(* ===== verification/Avx.v ===== *)
(** The 256-bit vector instructions (AVX and AVX2) that the hash lookup of the service uses through
    intrinsics, with the meaning of the processor manual. A register is its four 64-bit lanes,
    lowest first. *)
From S2P Require Import Prelude Intrinsics.
From Stdlib Require Import ZArith List Lia Bool.
Import X86.

Module Avx.

Record __m256i := { q0 : Z; q1 : Z; q2 : Z; q3 : Z }.

Definition lanes2 (f : Z -> Z -> Z) (a b : __m256i) : __m256i :=
  {| q0 := f (q0 a) (q0 b); q1 := f (q1 a) (q1 b); q2 := f (q2 a) (q2 b); q3 := f (q3 a) (q3 b) |}.
Definition lanes3 (f : Z -> Z -> Z -> Z) (a b c : __m256i) : __m256i :=
  {| q0 := f (q0 a) (q0 b) (q0 c); q1 := f (q1 a) (q1 b) (q1 c); q2 := f (q2 a) (q2 b) (q2 c); q3 := f (q3 a) (q3 b) (q3 c) |}.

(** The highest lane comes first. *)
Definition _mm256_set_epi64x (e3 e2 e1 e0 : Z) : __m256i := {| q0 := u64 e0; q1 := u64 e1; q2 := u64 e2; q3 := u64 e3 |}.
Definition _mm256_set1_epi64x (a : Z) : __m256i := _mm256_set_epi64x a a a a.
Definition _mm256_setzero_si256 : __m256i := _mm256_set1_epi64x 0.

Definition _mm256_and_si256 := lanes2 Z.land.
Definition _mm256_or_si256 := lanes2 Z.lor.
Definition _mm256_xor_si256 := lanes2 Z.lxor.
Definition _mm256_add_epi64 := lanes2 (fun a b => u64 (a + b)).
Definition _mm256_cmpeq_epi64 := lanes2 (fun a b => if a =? b then 2 ^ 64 - 1 else 0).

(** Bytes of [b] where the byte of the mask has its highest bit set, of [a] elsewhere. *)
Fixpoint blend_bytes (a b mask : list Z) : list Z :=
  match a, b, mask with
  | x :: a', y :: b', m :: mask' => (if Z.testbit m 7 then y else x) :: blend_bytes a' b' mask'
  | _, _, _ => []
  end.
Definition _mm256_blendv_epi8 := lanes3 (fun a b mask => le_dec (blend_bytes (le_enc 8 a) (le_enc 8 b) (le_enc 8 mask))).

(** Lanes of [b] where the lane of the mask has its highest bit set, of [a] elsewhere. *)
Definition _mm256_blendv_pd := lanes3 (fun a b mask => if Z.testbit mask 63 then b else a).

(** 1 when no lane of the conjunction has its highest bit set. *)
Definition _mm256_testz_pd (a b : __m256i) : Z :=
  let c := _mm256_and_si256 a b in
  if Z.testbit (q0 c) 63 || Z.testbit (q1 c) 63 || Z.testbit (q2 c) 63 || Z.testbit (q3 c) 63 then 0 else 1.

Definition _mm256_extract_epi64 (a : __m256i) (i : nat) : Z := nth i [q0 a; q1 a; q2 a; q3 a] 0.

(** * Facts *)

Definition m256_ok (a : __m256i) : Prop := in_range 64 (q0 a) /\ in_range 64 (q1 a) /\ in_range 64 (q2 a) /\ in_range 64 (q3 a).

Lemma blend_bytes_ones n : forall a b, length (le_enc n a) = length (le_enc n b) ->
  blend_bytes (le_enc n a) (le_enc n b) (repeat 255 n) = le_enc n b.
Proof.
  induction n as [|n IH]; intros a b H; cbn [le_enc repeat blend_bytes]; [reflexivity|].
  cbn [le_enc length] in H. injection H as H. rewrite !length_le_enc in H. f_equal. apply IH. now rewrite !length_le_enc.
Qed.

Lemma blend_bytes_zeros n : forall a b, blend_bytes (le_enc n a) (le_enc n b) (repeat 0 n) = le_enc n a.
Proof. induction n as [|n IH]; intros a b; cbn [le_enc repeat blend_bytes]; [reflexivity|]. f_equal. apply IH. Qed.

Lemma blend_bytes_ok n : forall a b m, bytes_ok (blend_bytes (le_enc n a) (le_enc n b) (le_enc n m)) /\
  length (blend_bytes (le_enc n a) (le_enc n b) (le_enc n m)) = n.
Proof.
  induction n as [|n IH]; intros a b m; cbn [le_enc blend_bytes length]; [repeat constructor|].
  destruct (IH (a >> 8) (b >> 8) (m >> 8)) as [B L]. rewrite L. split; [|reflexivity]. constructor; [|exact B].
  destruct (Z.testbit _ 7); now apply wrap_range.
Qed.

Lemma blend_range a b m : in_range 64 (le_dec (blend_bytes (le_enc 8 a) (le_enc 8 b) (le_enc 8 m))).
Proof. destruct (blend_bytes_ok 8 a b m) as [B L]. pose proof (le_dec_range _ B) as R. now rewrite L in R. Qed.

(** With the mask of a comparison. *)
Lemma blend_lane (c : bool) a b : in_range 64 a -> in_range 64 b ->
  le_dec (blend_bytes (le_enc 8 a) (le_enc 8 b) (le_enc 8 (if c then 2 ^ 64 - 1 else 0))) = if c then b else a.
Proof.
  intros Ha Hb. destruct c.
  - change (le_enc 8 (2 ^ 64 - 1)) with (repeat 255 8). rewrite blend_bytes_ones by now rewrite !length_le_enc. now apply le_dec_enc.
  - change (le_enc 8 0) with (repeat 0 8). rewrite blend_bytes_zeros. now apply le_dec_enc.
Qed.

Lemma sign_mask (c : bool) : Z.testbit (if c then 2 ^ 64 - 1 else 0) 63 = c.
Proof. now destruct c. Qed.

(** The sign of a small difference. *)
Lemma sign_sub n k : 0 <= n < 2 ^ 62 -> 0 <= k < 2 ^ 62 -> Z.testbit (u64 (n - k)) 63 = (n <? k).
Proof.
  intros Hn Hk. assert (R : in_range 64 (u64 (n - k))) by now apply wrap_range.
  pose proof (testbit_top 64 (u64 (n - k)) ltac:(lia) R) as E. change (64 - 1) with 63 in E. rewrite E. unfold wrap.
  destruct (Z.ltb_spec n k).
  - rewrite <- (Z.mod_add _ 1) by lia. rewrite Z.mod_small by lia. apply Z.leb_le. lia.
  - rewrite Z.mod_small by lia. apply Z.leb_gt. lia.
Qed.

End Avx.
==============================
■ **THE TASK**
All of the data is to be transcribed exactly as written.

■ **OUTPUT FOR THIS TASK**
(* ===== verification/Avx.v ===== *)
(** The 256-bit vector instructions (AVX and AVX2) that the hash lookup of the service uses through
    intrinsics, with the meaning of the processor manual. A register is its four 64-bit lanes,
    lowest first. *)
From S2P Require Import Prelude Intrinsics.
From Stdlib Require Import ZArith List Lia Bool.
Import X86.

Module Avx.

Record __m256i := { q0 : Z; q1 : Z; q2 : Z; q3 : Z }.

Definition lanes2 (f : Z -> Z -> Z) (a b : __m256i) : __m256i :=
  {| q0 := f (q0 a) (q0 b); q1 := f (q1 a) (q1 b); q2 := f (q2 a) (q2 b); q3 := f (q3 a) (q3 b) |}.
Definition lanes3 (f : Z -> Z -> Z -> Z) (a b c : __m256i) : __m256i :=
  {| q0 := f (q0 a) (q0 b) (q0 c); q1 := f (q1 a) (q1 b) (q1 c); q2 := f (q2 a) (q2 b) (q2 c); q3 := f (q3 a) (q3 b) (q3 c) |}.

(** The highest lane comes first. *)
Definition _mm256_set_epi64x (e3 e2 e1 e0 : Z) : __m256i := {| q0 := u64 e0; q1 := u64 e1; q2 := u64 e2; q3 := u64 e3 |}.
Definition _mm256_set1_epi64x (a : Z) : __m256i := _mm256_set_epi64x a a a a.
Definition _mm256_setzero_si256 : __m256i := _mm256_set1_epi64x 0.

Definition _mm256_and_si256 := lanes2 Z.land.
Definition _mm256_or_si256 := lanes2 Z.lor.
Definition _mm256_xor_si256 := lanes2 Z.lxor.
Definition _mm256_add_epi64 := lanes2 (fun a b => u64 (a + b)).
Definition _mm256_cmpeq_epi64 := lanes2 (fun a b => if a =? b then 2 ^ 64 - 1 else 0).

(** Bytes of [b] where the byte of the mask has its highest bit set, of [a] elsewhere. *)
Fixpoint blend_bytes (a b mask : list Z) : list Z :=
  match a, b, mask with
  | x :: a', y :: b', m :: mask' => (if Z.testbit m 7 then y else x) :: blend_bytes a' b' mask'
  | _, _, _ => []
  end.
Definition _mm256_blendv_epi8 := lanes3 (fun a b mask => le_dec (blend_bytes (le_enc 8 a) (le_enc 8 b) (le_enc 8 mask))).

(** Lanes of [b] where the lane of the mask has its highest bit set, of [a] elsewhere. *)
Definition _mm256_blendv_pd := lanes3 (fun a b mask => if Z.testbit mask 63 then b else a).

(** 1 when no lane of the conjunction has its highest bit set. *)
Definition _mm256_testz_pd (a b : __m256i) : Z :=
  let c := _mm256_and_si256 a b in
  if Z.testbit (q0 c) 63 || Z.testbit (q1 c) 63 || Z.testbit (q2 c) 63 || Z.testbit (q3 c) 63 then 0 else 1.

Definition _mm256_extract_epi64 (a : __m256i) (i : nat) : Z := nth i [q0 a; q1 a; q2 a; q3 a] 0.

(** * Facts *)

Definition m256_ok (a : __m256i) : Prop := in_range 64 (q0 a) /\ in_range 64 (q1 a) /\ in_range 64 (q2 a) /\ in_range 64 (q3 a).

Lemma blend_bytes_ones n : forall a b, length (le_enc n a) = length (le_enc n b) ->
  blend_bytes (le_enc n a) (le_enc n b) (repeat 255 n) = le_enc n b.
Proof.
  induction n as [|n IH]; intros a b H; cbn [le_enc repeat blend_bytes]; [reflexivity|].
  cbn [le_enc length] in H. injection H as H. rewrite !length_le_enc in H. f_equal. apply IH. now rewrite !length_le_enc.
Qed.

Lemma blend_bytes_zeros n : forall a b, blend_bytes (le_enc n a) (le_enc n b) (repeat 0 n) = le_enc n a.
Proof. induction n as [|n IH]; intros a b; cbn [le_enc repeat blend_bytes]; [reflexivity|]. f_equal. apply IH. Qed.

Lemma blend_bytes_ok n : forall a b m, bytes_ok (blend_bytes (le_enc n a) (le_enc n b) (le_enc n m)) /\
  length (blend_bytes (le_enc n a) (le_enc n b) (le_enc n m)) = n.
Proof.
  induction n as [|n IH]; intros a b m; cbn [le_enc blend_bytes length]; [repeat constructor|].
  destruct (IH (a >> 8) (b >> 8) (m >> 8)) as [B L]. rewrite L. split; [|reflexivity]. constructor; [|exact B].
  destruct (Z.testbit _ 7); now apply wrap_range.
Qed.

Lemma blend_range a b m : in_range 64 (le_dec (blend_bytes (le_enc 8 a) (le_enc 8 b) (le_enc 8 m))).
Proof. destruct (blend_bytes_ok 8 a b m) as [B L]. pose proof (le_dec_range _ B) as R. now rewrite L in R. Qed.

(** With the mask of a comparison. *)
Lemma blend_lane (c : bool) a b : in_range 64 a -> in_range 64 b ->
  le_dec (blend_bytes (le_enc 8 a) (le_enc 8 b) (le_enc 8 (if c then 2 ^ 64 - 1 else 0))) = if c then b else a.
Proof.
  intros Ha Hb. destruct c.
  - change (le_enc 8 (2 ^ 64 - 1)) with (repeat 255 8). rewrite blend_bytes_ones by now rewrite !length_le_enc. now apply le_dec_enc.
  - change (le_enc 8 0) with (repeat 0 8). rewrite blend_bytes_zeros. now apply le_dec_enc.
Qed.

Lemma sign_mask (c : bool) : Z.testbit (if c then 2 ^ 64 - 1 else 0) 63 = c.
Proof. now destruct c. Qed.

(** The sign of a small difference. *)
Lemma sign_sub n k : 0 <= n < 2 ^ 62 -> 0 <= k < 2 ^ 62 -> Z.testbit (u64 (n - k)) 63 = (n <? k).
Proof.
  intros Hn Hk. assert (R : in_range 64 (u64 (n - k))) by now apply wrap_range.
  pose proof (testbit_top 64 (u64 (n - k)) ltac:(lia) R) as E. change (64 - 1) with 63 in E. rewrite E. unfold wrap.
  destruct (Z.ltb_spec n k).
  - rewrite <- (Z.mod_add _ 1) by lia. rewrite Z.mod_small by lia. apply Z.leb_le. lia.
  - rewrite Z.mod_small by lia. apply Z.leb_gt. lia.
Qed.

End Avx.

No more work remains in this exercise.